The Zika virus raged through 48 countries and territories in the Americas this year and was responsible for more than 4,700 cases in the U.S., according to new data.

The World Health Organization announced Friday that 532,000 suspected cases were found globally and 175,063 confirmed. In the U.S., 4,592 travel-associated cases were found in which someone got the virus while traveling to another country or territory and more than 200 cases locally spread in the U.S., as of Dec. 28, according to the Centers for Disease Control and Prevention.

The virus, which is primarily spread via mosquito bites and has been found to cause birth defects such as microcephaly, took health officials by surprise this year.
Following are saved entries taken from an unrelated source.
Lemma getVCP_outcome (bus : string) (vcp : Z) (w : World) :
  match getVCP env bus vcp w with
  | Done (v, err) _ => is_uint16 v /\ (err <> None -> v = 0)
  | Panicked i len _ => i = 16 /\ len = 16
  | Exited _ _ => False
  end.
Proof.
  assert (Hzero : is_uint16 0) by (unfold is_uint16; lia).
  destruct (sys_fail env (tick w)) as [e|] eqn:Hopen.
  { rewrite (getVCP_not_opened env bus vcp w e Hopen). auto. }
  rewrite (getVCP_opened env bus vcp w Hopen). cbv zeta.
  destruct (sys_fail env (S (tick w))); [auto|].
  destruct (sys_fail env (S (S (tick w)))); [auto|].
  destruct (readAttempt env (S (S (S (tick w)))) vcp) as [[v|]|a b] eqn:H1.
  - split; [eapply readAttempt_word; eauto|]. intros H. now contradiction H.
  - destruct (readAttempt env (S (S (S (S (tick w))))) vcp) as [[v|]|a b] eqn:H2.
    + split; [eapply readAttempt_word; eauto|]. intros H. now contradiction H.
    + auto.
    + eapply readAttempt_panic; eauto.
  - eapply readAttempt_panic; eauto.
Qed.

(** X7.  How [getVCP] can end.  The value it returns is a 16-bit word,
    and it is 0 whenever an error comes with it; the one panic it can
    end in is the index 16 out of range of the 16 bytes of the reply;
    it never ends the process. *)
Theorem X_getVCP_outcomes (bus : string) (vcp : Z) (w : World) :
  (forall v err w', getVCP env bus vcp w = Done (v, err) w' ->
     is_uint16 v /\ (err <> None -> v = 0))
  /\ (forall i len w', getVCP env bus vcp w = Panicked i len w' ->
        i = 16 /\ len = 16)
  /\ (forall code w', getVCP env bus vcp w <> Exited code w').
Proof.
  pose proof (getVCP_outcome bus vcp w) as H. split; [|split].
  - intros v err w' Hrun. rewrite Hrun in H. exact H.
  - intros i len w' Hrun. rewrite Hrun in H. exact H.
  - intros code w' Hrun. now rewrite Hrun in H.
Qed.

End Values.

(** ** Scan, status and the whole run *)

Lemma done_only {A} (P : event -> Prop) (c : M A) (w w' : World) (a : A) :
  only P c -> c w = Done a w' ->
  exists evs, trace w' = trace w ++ evs /\ Forall P evs.
Proof. intros Honly Hrun. specialize (Honly w). now rewrite Hrun in Honly. Qed.

Lemma opens_app (l1 l2 : list event) : opens (l1 ++ l2) = opens l1 ++ opens l2.
Proof. apply omap_app. Qed.

Lemma stdout_app (l1 l2 : list event) : stdout (l1 ++ l2) = stdout l1 ++ stdout l2.
Proof. apply omap_app. Qed.

Lemma frames_app (l1 l2 : list event) : frames (l1 ++ l2) = frames l1 ++ frames l2.
Proof. apply omap_app. Qed.

Lemma byte_code (code : Z) : 0xE0 <= code <= 0xF2 -> byte code = code.
Proof. intros H. unfold byte. apply Z.mod_small. lia. Qed.

Section Commands.

Variable env : Env.
Variable host : Host.
Variables upper lower : string -> string.
Variable Join : list string -> string.
Variable rangeFeatures : gmap string FeatureConfig -> list (string * FeatureConfig).

(** *** The scan *)

Lemma only_scanLoop (P : event -> Prop) (bus : string) (fuel : nat) (code : Z) :
  P (EvOpen bus) -> P EvClose -> P (EvIoctl I2C_SLAVE DDC_ADDR) ->
  (forall c, 0xE0 <= c <= 0xF2 -> P (EvWrite (getFrame c))) ->
  P (EvSleep 150) -> P (EvRead 16) -> (forall s, P (EvStdout s)) ->
  0xE0 <= code -> only P (scanLoop env fuel bus code).
Proof.
  intros Ho Hc Hi Hw Hs Hr Hout. revert code.
  induction fuel as [|fuel IH]; intros code Hcode; [apply only_ret|].
  cbn [scanLoop]. destruct (Z.leb_spec code 0xF2); [|apply only_ret].
  apply only_bind.
  { rewrite byte_code by lia. apply only_getVCP; auto; apply Hw; lia. }
  intros [val [e|]].
  - apply only_bind; [apply only_ret|intros _; apply IH; lia].
  - apply only_bind; [apply only_emit, Hout|intros _; apply IH; lia].
Qed.

Lemma getVCP_opens (bus : string) (vcp : Z) (w : World) :
  opens (trace (final (getVCP env bus vcp w))) = opens (trace w) ++ [bus].
Proof.
  destruct (sys_fail env (tick w)) as [e|] eqn:Hopen.
  { rewrite (getVCP_not_opened env bus vcp w e Hopen). simpl. now rewrite opens_app. }
  rewrite (getVCP_opened env bus vcp w Hopen). cbv zeta.
  repeat match goal with
         | |- context [match ?x with _ => _ end] => destruct x
         end; simpl; now rewrite opens_app.
Qed.
Definition statusOfRemaining (remaining : Z) : PayoutStatus :=
  if remaining <=? 0 then StReady else StRunning.

(** The [if (control.paused)] branch.  [targetResumeAt] is a finite
    number here, so the [!Number.isFinite(targetResumeAt)] reset does not
    apply. *)
Definition derivePaused (baseLastApprovedAt baseNextPayoutAt : Z)
    (c : PayoutControlState) (nowTs : Z) (freezePaused : bool) (cycleMs0 : Z)
  : DeriveLocals :=
  let hasCycle := isSome (cycleStartAt c) in
  let storedResumeAt := option_map (fun r => Z.max r 0) (resumeAt c) in
  let storedRemaining := option_map (fun r => Z.max r 0) (pauseRemainingMs c) in
  let targetResumeAt :=
    match storedResumeAt with
    | Some r => r
    | None =>
        if hasCycle then
          let safeCycleMs := if 0 <? cycleMs0 then cycleMs0 else DAY_MS in
          let cycleStartRaw :=
            match cycleStartAt c with
            | Some s => s
            | None => baseNextPayoutAt - safeCycleMs
            end in
          let normalizedStart := Z.max baseLastApprovedAt cycleStartRaw in
          match storedRemaining with
          | Some r => nowTs + r
          | None =>
              let elapsed := Z.max (nowTs - normalizedStart) 0 in
              let cyclesElapsed := elapsed / safeCycleMs in
              let nextCycleStart := normalizedStart + cyclesElapsed * safeCycleMs in
              let candidate := nextCycleStart + safeCycleMs in
              if nowTs <? candidate then candidate else nowTs + safeCycleMs
          end
        else
          let adjustedNext := nullish (adjustedNextPayoutAt c) baseNextPayoutAt in
          let minTarget :=
            nullish (adjustedLastApprovedAt c) baseLastApprovedAt + 1000 in
          match storedRemaining with
          | Some r => nowTs + r
          | None => Z.max (Z.max adjustedNext minTarget) nowTs
          end
    end in
  let dynamicRemaining := Z.max (targetResumeAt - nowTs) 0 in
  let remaining :=
    if freezePaused then nullish storedRemaining dynamicRemaining
    else dynamicRemaining in
  if hasCycle then
    let safeCycleMs := if 0 <? cycleMs0 then cycleMs0 else DAY_MS in
    {| l_lastApprovedAt := Z.max baseLastApprovedAt (targetResumeAt - safeCycleMs);
       l_nextPayoutAt := targetResumeAt;
       l_remaining := remaining;
       l_resumeAt := targetResumeAt;
       l_status := StPaused;
       l_isCycle := true;
       l_cycleMs := safeCycleMs |}
  else
    {| l_lastApprovedAt := nullish (adjustedLastApprovedAt c) baseLastApprovedAt;
       l_nextPayoutAt := targetResumeAt;
       l_remaining := remaining;
       l_resumeAt := targetResumeAt;
       l_status := StPaused;
       l_isCycle := false;
       l_cycleMs := cycleMs0 |}.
“No one could have imagined two years ago that our children would be affected by microcephaly as a result of this once-dormant villain,” said Carissa Etienne, director of the Pan American Health Organization, a WHO branch.

The virus infected roughly 1,246 pregnant women in the continental U.S. and 2,701 in U.S. territories as of Dec. 13, according to the CDC. Puerto Rico was one territory hit hard by the virus, which spread to more than 33,000 people.
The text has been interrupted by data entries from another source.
(** ** A reference text surface

    A small executable text widget: the characters of the document, each
    with a flag for the [ghost_text] tag, and the offset of the insertion
    cursor.  Indices resolve as in Tk (columns clamp to the line, offsets
    to the document), so no operation raises. *)

Module FlatText.

Record t : Type := Make { chars : list (N * bool); insert_mark : nat }.

Definition text (w : t) : str := (chars w).*1.

Definition is_newline (c : N) : bool := bool_decide (c = newline).

(** Offset at which the line [n] lines further down starts. *)
Fixpoint line_offset (n : nat) (s : str) {struct s} : nat :=
  match n, s with
  | 0, _ => 0
  | _, [] => 0
  | S n', c :: s' => S (line_offset (if is_newline c then n' else n) s')
  end.

Fixpoint line_len (s : str) : nat :=
  match s with
  | [] => 0
  | c :: s' => if is_newline c then 0 else S (line_len s')
  end.

Definition offset_of_pos (s : str) (p : position) : nat :=
  let o := line_offset (pos_line p - 1) s in
  o + min (pos_col p) (line_len (drop o s)).

Definition pos_of_offset (s : str) (o : nat) : position :=
  let before := take o s in
  Pos (1 + length (filter (λ c, c = newline) before))
      (line_len (reverse before)).

Definition resolve (w : t) (i : tk_index) : nat :=
  let s := text w in
  match i with
  | INSERT => min (insert_mark w) (length s)
  | At p => offset_of_pos s p
  | LineEnd l =>
      let o := line_offset (l - 1) s in o + line_len (drop o s)
  | PlusChars p n => min (offset_of_pos s p + n) (length s)
  | DocEnd => length s
  | DocEndMinus1c => length s
  end.
(** ** The extracted directory *)

Lemma find_skips {A} (test : A → bool) (before after : list A) (x : A) :
  Forall (fun y => test y = false) before →
  test x = true →
  List.find test (before ++ x :: after) = Some x.
Proof.
  intros Hbefore Hx. induction Hbefore as [|y before Hy _ IH]; simpl.
  - by rewrite Hx.
  - by rewrite Hy.
Qed.

Lemma find_nothing {A} (test : A → bool) (l : list A) :
  Forall (fun y => test y = false) l → List.find test l = None.
Proof. induction 1 as [|y l Hy _ IH]; simpl; [done|]. by rewrite Hy. Qed.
The Zika virus has been around for more than 50 years and flared up in Brazil in May 2015.

However, it wasn’t until this year that scientists definitively linked Zika to microcephaly, which causes babies to be born with abnormally small heads and underdeveloped brains.

The virus threw officials other curveballs, including that it could spread via sexual transmission. Five countries, including the U.S., reported cases of sexual transmission.

In South America, the virus raged through several large countries, with Brazil being the hardest hit among them.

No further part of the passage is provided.